Tidak Kuat Tahan Beban, Ini Bantuan Pertama Nyeri Lutut saat Mendarat Gunung

Tidak Kuat Tahan Beban, Ini Bantuan Pertama Nyeri Lutut saat Mendarat Gunung

Suara. com – Bagi pelari atau pendaki gunung, rutinitas berlaku kaki kerap jadi bumerang  bagi persendian. Terlebih bila medan dengan dilalui cenderung menurun, lutut agaknya sakit dan tak kuasa menahan beban.

Mengutip Healthfully, sakit di arah lutut baiknya tidak dibiarkan menyimpang dan menunggu sampai parah tenggat menyebabkan sindrom pita iliotibial atau dikenal dengan sindrom ITB.

Sindrom ini berlaku saat semakin lutut menekuk, maka semakin sering mengikis pita iliotibial. Pita iliotibial sendiri merupakan  jaringan fibrosa tebal yang dimulai dibanding pinggul, membentang di sepanjang lengah dan melintasi lutut.

Saat sindrom berlaku, pada awalnya rasa sakit serupa kebas atau tumpul, lalu perlahan berubah nyeri menyayat seperti pisau tajam di lutut saat padahal menuruni bukit.

Baca Juga: Nyeri Prinsip hingga Otot Lemah Bisa Maka Gejala Kekurangan Vitamin D

Bantuan pertama mengatasi sindrom ini ialah dengan beristirahat. Dokter biasanya akan meminta pasien menjulurkan lutut lalu mengompresnya selama 20 menit sekali, mengonsumsi obat antiinflamasi seperti ibuprofen atau suntikan kortison.
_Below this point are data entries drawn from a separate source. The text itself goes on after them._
(* ===== verification/Backend.v ===== *)
(** * Lemmas the two backends share

    How statements run and what they keep, and the view of a table as a map
    of jobs, for any decoding of the payload column. *)

From S2P Require Import Prelude Go Models World Metrics Sql Storage.

(** ** Running statements *)

Lemma run_db_exec env stmt w : w_faults w = [] ->
  run env (db_exec stmt) w =
    match stmt (w_db w) with
    | Some (t, n) => Done (inl n) (with_db t w)
    | None => Done (inr driver_error) w
    end.
Proof.
  intros Hf. unfold db_exec. rewrite run_act_. unfold next_fault. rewrite Hf.
  destruct (stmt (w_db w)) as [[t n]|]; done.
Qed.

Lemma run_db_query {X} env (q : table -> X) w : w_faults w = [] ->
  run env (db_query q) w = Done (inl (q (w_db w))) w.
Proof. intros Hf. unfold db_query. rewrite run_act_. unfold next_fault. by rewrite Hf. Qed.

Lemma fetch_all {X} (l : list X) w : w_faults w = [] -> fetch l w = (l, None, w).
Proof.
  intros Hf. assert (next_fault w = (false, w)) as Hn by (unfold next_fault; by rewrite Hf).
  induction l as [|x l IH]; simpl; rewrite Hn; [done|by rewrite IH].
Qed.

Lemma run_db_rows {X} env (q : table -> list X) w : w_faults w = [] ->
  run env (db_rows q) w = Done (inl (q (w_db w), None)) w.
Proof.
  intros Hf. unfold db_rows. rewrite run_act_. unfold next_fault. rewrite Hf.
  by rewrite fetch_all.
Qed.

(** What a statement can do when the driver may fail. *)
Lemma run_db_exec_cases env stmt w :
  (exists w1, run env (db_exec stmt) w = Done (inr driver_error) w1 /\ w_db w1 = w_db w) \/
  (exists t n w1, run env (db_exec stmt) w = Done (inl n) w1 /\ w_db w1 = t /\
     stmt (w_db w) = Some (t, n)).
Proof.
  assert (w_db (next_fault w).2 = w_db w) as Hdb
    by (unfold next_fault; by destruct (w_faults w)).
  unfold db_exec. rewrite run_act_. destruct (next_fault w) as [bad w1]. simpl in Hdb.
  destruct bad; [left; by exists w1|]. rewrite Hdb.
  destruct (stmt (w_db w)) as [[t n]|] eqn:Hs; [right|left; by exists w1].
  by exists t, n, (with_db t w1).
Qed.

Lemma run_db_query_cases {X} env (q : table -> X) w :
  exists w1 r, run env (db_query q) w = Done r w1 /\ w_db w1 = w_db w /\
    (r = inr driver_error \/ r = inl (q (w_db w))).
Proof.
  assert (w_db (next_fault w).2 = w_db w) as Hdb
    by (unfold next_fault; by destruct (w_faults w)).
  unfold db_query. rewrite run_act_. destruct (next_fault w) as [bad w1]. simpl in Hdb.
  rewrite Hdb. destruct bad; eexists _, _; eauto.
Qed.

(** A program that, when it returns an error, has left the table as it was. *)
Definition undone_on_error (p : M (option error)) : Prop :=
  forall env w e w', run env p w = Done (Some e) w' -> w_db w' = w_db w.

Lemma update_row_none int_ok i cond set t t' :
  update_row int_ok i cond set t = Some (t', 0) -> t' = t.
Proof. unfold update_row. intros Hu. by repeat case_match; simplify_eq. Qed.

(** Goes through the run of such a program. *)
Ltac undone_step :=
  match goal with
  | |- context [run _ (_ ≫= _) _] => rewrite run_bind
  | |- context [run _ now _] => rewrite run_now
  | |- context [run _ (Ret _) _] => progress cbn [run]
  | |- context [run ?env (db_exec ?s) ?w] =>
      destruct (run_db_exec_cases env s w) as [(?&->&?)|(?&?&?&->&?&?)]; cbv beta iota
  | |- context [run ?env (db_query ?q) ?w] =>
      destruct (run_db_query_cases env q w) as (?&?&->&?&[->| ->]); cbv beta iota
  | |- _ -> _ => intros ?; simplify_eq
  | |- _ = _ => congruence
  | _ => case_goal
  end.

Lemma with_db_id w : with_db (w_db w) w = w.
Proof. by destruct w. Qed.
Lemma with_met_id w : with_met (w_met w) w = w.
Proof. by destruct w. Qed.

(** ** What statements keep *)

Lemma row_ok_status int_ok r : row_ok int_ok r = true -> valid_status (status r) = true.
Proof. unfold row_ok. intros H. by des. Qed.

Lemma insert_row_keeps int_ok r t t' n :
  table_ok t -> insert_row int_ok r t = Some (t', n) -> table_le t t' /\ table_ok t'.
Proof.
  unfold insert_row. intros Hok. destruct (t !! id r) eqn:Ht; [done|].
  destruct (row_ok int_ok r) eqn:Hr; [|done]. intros [= <- <-]. split.
  - intros i r0 Hi. exists r0. split; [|done]. rewrite lookup_insert_ne; [done|congruence].
  - intros i r0 Hi. destruct (decide (i = id r)) as [->|Hne].
    + rewrite lookup_insert_eq in Hi. simplify_eq. eauto using row_ok_status.
    + rewrite lookup_insert_ne in Hi by done. eauto.
Qed.

Lemma update_row_keeps int_ok i cond set t t' n :
  (forall r, row_le r (set r)) ->
  table_ok t -> update_row int_ok i cond set t = Some (t', n) -> table_le t t' /\ table_ok t'.
Proof.
  unfold update_row. intros Hset Hok.
  destruct (t !! i) as [r|] eqn:Ht; [|by intros [= <- <-]; split; [intros ? r0 ?; exists r0|]].
  destruct (cond r); [|by intros [= <- <-]; split; [intros ? r0 ?; exists r0|]].
  destruct (row_ok int_ok (set r)) eqn:Hr; [|done]. intros [= <- <-]. split.
  - intros k r0 Hk. destruct (decide (k = i)) as [->|Hne].
    + rewrite lookup_insert_eq. simplify_eq. eauto.
    + rewrite lookup_insert_ne by done. by exists r0.
  - intros k r0 Hk. destruct (decide (k = i)) as [->|Hne].
    + rewrite lookup_insert_eq in Hk. simplify_eq. split; [|by eapply row_ok_status].
      destruct (Hset r) as [-> _]. destruct (Hok _ _ Ht) as [-> _]. done.
    + rewrite lookup_insert_ne in Hk by done. eauto.
Qed.

Lemma set_status_columns_le s err t r : row_le r (set_status_columns s err t r).
Proof. repeat split; [done|]. simpl. by destruct (terminal_status s). Qed.
Lemma set_retry_columns_le s n err t r : row_le r (set_retry_columns s n err t r).
Proof. repeat split; [done|]. simpl. by destruct (terminal_status s). Qed.
Lemma set_pending_columns_le t r : row_le r (set_pending_columns t r).
Proof. by repeat split. Qed.
Lemma set_reset_columns_le f extra t r : 0 <= extra -> row_le r (set_reset_columns f extra t r).
Proof. intros ?. repeat split; [|done]. simpl. lia. Qed.

#[export] Hint Resolve set_status_columns_le set_retry_columns_le set_pending_columns_le
  set_reset_columns_le : go.

Lemma next_fault_db w : w_db (next_fault w).2 = w_db w.
Proof. unfold next_fault. by destruct (w_faults w). Qed.

Lemma storage_step_refl w : storage_step w w.
Proof. split; [done|]. by destruct w. Qed.

Lemma storage_step_trans w1 w2 w3 : storage_step w1 w2 -> storage_step w2 w3 ->
  storage_step w1 w3.
Proof.
  intros [H1 E1] [H2 E2]. split; [by etrans|]. rewrite E2, E1 at 1. by destruct w1, w2, w3.
Qed.

Lemma next_fault_step w : storage_step w (next_fault w).2.
Proof.
  split; [intros i r ?; exists r; by rewrite next_fault_db|].
  unfold next_fault. by destruct w as [? [] ?].
Qed.

Lemma safe_db_query {X} (q : table -> X) w0 :
  safe db_protocol (fun w r => db_ok w /\ forall x, r = inl x -> x = q (w_db w)) (db_query q) w0.
Proof.
  apply safe_act_. intros w _ Hw.
  pose proof (next_fault_db w) as Hdb. pose proof (next_fault_step w) as Hstep.
  destruct (next_fault w) as [bad w1]; simpl in *.
  assert (db_ok w1) by (unfold db_ok; by rewrite Hdb).
  split_and!; [done..|]. destruct bad; [done|]. by intros x [= <-].
Qed.

Lemma fetch_step {X} (l : list X) w xs err w' :
  fetch l w = (xs, err, w') ->
  w_db w' = w_db w /\ storage_step w w' /\ (forall x, x ∈ xs -> x ∈ l).
Proof.
  revert w xs. induction l as [|y l IH]; intros w xs; simpl;
    pose proof (next_fault_db w) as Hdb; pose proof (next_fault_step w) as Hstep;
    destruct (next_fault w) as [bad w1]; simpl in *.
  - destruct bad; intros ?; simplify_eq; split_and!; done || set_solver.
  - destruct bad; [intros ?; simplify_eq; split_and!; done || set_solver|].
    destruct (fetch l w1) as [[ys err'] w2] eqn:Hl. intros ?; simplify_eq.
    destruct (IH _ _ Hl) as (Hdb2 & Hstep2 & Hsub). split_and!; [congruence| |set_solver].
    eapply storage_step_trans; [exact Hstep|exact Hstep2].
Qed.

Lemma safe_db_rows {X} (q : table -> list X) w0 :
  safe db_protocol (fun w r => db_ok w /\
      forall xs err, r = inl (xs, err) -> forall x, x ∈ xs -> x ∈ q (w_db w)) (db_rows q) w0.
Proof.
  apply safe_act_. intros w _ Hw.
  pose proof (next_fault_db w) as Hdb. pose proof (next_fault_step w) as Hstep.
  destruct (next_fault w) as [bad w1]; simpl in *.
  assert (db_ok w1) as Hw1 by (unfold db_ok; by rewrite Hdb).
  destruct bad; [done|].
  destruct (fetch (q (w_db w1)) w1) as [[xs err] w2] eqn:Hl.
  destruct (fetch_step _ _ _ _ _ Hl) as (Hdb2 & Hstep2 & Hsub). simpl.
  split_and!.
  - eapply storage_step_trans; [exact Hstep|exact Hstep2].
  - unfold db_ok. by rewrite Hdb2.
  - unfold db_ok. by rewrite Hdb2.
  - intros xs' err' [= <- <-] x Hx. rewrite Hdb2. by apply Hsub.
Qed.

Lemma safe_db_exec stmt w0 :
  (forall t t' n, table_ok t -> stmt t = Some (t', n) -> table_le t t' /\ table_ok t') ->
  safe db_protocol
    (fun w r => forall n, r = inl n -> exists t, stmt t = Some (w_db w, n))
    (db_exec stmt) w0.
Proof.
  intros Hs. apply safe_act_. intros w _ Hw.
  pose proof (next_fault_db w) as Hdb. pose proof (next_fault_step w) as Hstep.
  destruct (next_fault w) as [bad w1]; simpl in *.
  assert (db_ok w1) by (unfold db_ok; by rewrite Hdb).
  destruct bad; [done|].
  rewrite Hdb. destruct (stmt (w_db w)) as [[t n]|] eqn:Ht; [|done]. simpl.
  destruct (Hs _ _ _ Hw Ht) as [Hle Hok]. split_and!; [|done|by intros ? [= <-]; eauto].
  destruct Hstep as [_ Heq]. split; [done|]. by rewrite Heq.
Qed.

Lemma safe_metric f w0 : safe db_protocol any_post (metric f) w0.
Proof.
  apply safe_act_. intros w _ Hw. split_and!; [|done|done]. split; [|by destruct w].
  intros i r Hr. by exists r.
Qed.

Lemma safe_now w0 : safe db_protocol any_post now w0.
Proof. apply safe_act_. intros w _ Hw. split_and!; [apply storage_step_refl|done|done]. Qed.

#[export] Hint Resolve safe_db_query safe_metric safe_now : go.
#[export] Hint Extern 2 (safe _ _ (db_rows _) _) => apply safe_db_rows : go.

Lemma insert_row_saved int_ok r t w n :
  insert_row int_ok r t = Some (w_db w, n) -> saved (id r) w.
Proof.
  unfold insert_row, saved. repeat case_match; intros; simplify_eq. 
  match goal with H : _ = w_db w |- _ => rewrite <- H end. by rewrite lookup_insert_eq.
Qed.

Lemma rows_lookup t r : r ∈ rows t -> exists i, t !! i = Some r.
Proof.
  unfold rows. intros ([i r'] & -> & Hin%elem_of_map_to_list)%list_elem_of_fmap. by exists i.
Qed.

(** Goes through a program bind by bind and match by match. *)
Ltac safe_tac :=
  repeat first
    [ solve [eauto with go]
    | exact I
    | progress cbv beta zeta
    | match goal with
      | |- safe _ _ (_ ≫= _) _ =>
          eapply safe_bind; [solve [eauto with go]|intros ? ? ? ?]
      | |- safe _ _ (db_exec _ ≫= _) _ =>
          eapply safe_bind; [apply safe_db_exec|intros ? ? ? ?]
      | |- safe _ _ (_ ≫= _) _ => eapply (safe_bind _ any_post); [|intros ? ? ? _]
      | |- safe _ _ (match ?x with _ => _ end) _ => destruct x eqn:?
      | |- safe _ any_post (Ret _) _ => exact I
      end ].

(** ** The view of a table

    [pay] decodes the payload column and [int] says which integers the columns
    hold. *)

Section view.
Variable pay : string -> payload + error.
Variable int : Z -> bool.

Definition row_good (r : Row) : Prop :=
  (exists p, pay (payload_text r) = inl p) /\
  int (priority r) = true /\ int (retry_count r) = true /\ int (max_retries r) = true.

Definition view_ok (t : table) : Prop :=
  table_ok t /\ forall i r, t !! i = Some r -> row_good r.

Definition view_job (r : Row) : Job :=
  job_of_row (match pay (payload_text r) with inl p => p | inr _ => None end) r.

Definition view (t : table) : gmap string Job := view_job <$> t.

Lemma view_lookup t i : view t !! i = view_job <$> t !! i.
Proof. apply lookup_fmap. Qed.

Lemma view_lookup_Some t i j :
  view t !! i = Some j <-> exists r, t !! i = Some r /\ j = view_job r.
Proof.
  rewrite view_lookup. destruct (t !! i) as [r|]; simpl; [|naive_solver].
  split; [intros [= <-]; eauto | intros (? & [= ->] & ->); done].
Qed.

Lemma view_lookup_None t i : view t !! i = None <-> t !! i = None.
Proof. rewrite view_lookup. by destruct (t !! i). Qed.

Lemma view_id t i j : view_ok t -> view t !! i = Some j -> ID j = i.
Proof.
  intros [Hok _] (r & Hr & ->)%view_lookup_Some. simpl. by destruct (Hok _ _ Hr).
Qed.

Lemma view_ok_insert t r :
  view_ok t -> valid_status (status r) = true -> row_good r ->
  view_ok (<[id r := r]> t).
Proof.
  intros [Hok Hgood] Hs Hr. split; intros i r0 Hi;
    (destruct (decide (i = id r)) as [->|Hne];
      [rewrite lookup_insert_eq in Hi; simplify_eq; done
      |rewrite lookup_insert_ne in Hi by done; eauto]).
Qed.

Lemma view_insert t i r : view (<[i := r]> t) = <[i := view_job r]> (view t).
Proof. apply fmap_insert. Qed.

(** An update of one row that keeps the payload column and the integers
    good. *)
Lemma update_row_view int_ok t i r set :
  view_ok t -> t !! i = Some r ->
  id (set r) = id r -> payload_text (set r) = payload_text r ->
  valid_status (status (set r)) = true -> row_good (set r) ->
  (forall z, int z = true -> int_ok z = true) ->
  let t' := <[i := set r]> t in
  (forall cond, cond r = true -> update_row int_ok i cond set t = Some (t', 1)) /\
  view_ok t' /\ view t' = <[i := view_job (set r)]> (view t).
Proof.
  intros Hok Hr Hid Hp Hs Hg Hint t'. split_and!.
  - intros cond Hc. unfold update_row. rewrite Hr, Hc. unfold row_ok.
    destruct Hg as (_ & H1 & H2 & H3).
    by rewrite Hs, (Hint _ H1), (Hint _ H2), (Hint _ H3).
  - unfold t'. destruct Hok as [Hok Hgood]. destruct (Hok _ _ Hr) as [Hidi _].
    rewrite <- Hidi, <- Hid. by apply view_ok_insert.
  - apply view_insert.
Qed.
Sayangnya sindrom ITB sangat sulit diobati. Jika pengobatan gagal, maka solusinya adalah melakukan operasi pemotongan pita iliotibial di bagian lutut agar tidak menekan.

Selain sindrom ITB, ada juga nama runners knee — sindrom dengan rasa sakit intens yang dirasakan saat berlari menuruni bukit. Sindrom ini dikenal dengan nama asing nyeri patellofemoral.

Nyeri patellofemoral biasanya terjadi karena adanya iritasi tulang paha yang sering bersentuhan dengan patela ataupun penutup lutut.

Akibat sering bersentuhan tersebut gejalanya bisa memburuk, apalagi terampil paha bisa memberikan beban bertambah banyak saat Anda menuruni tanah. Sama seperti sindrom ITB, penyelesaian untuk nyeri patellofemoral adalah mendaulat lutut mengonsumsi obat antiinflamsi serta mengompresnya dengan es.

Baca Juga: Sasaran yang Ampuh Redakan Radang Pokok dan Berita Populer Lainnya

Sedangkan pembedahan atau operasi adalah cara terakhir, menggunakan prosedur artoskopi untuk menghaluskan bagian penutut lutut.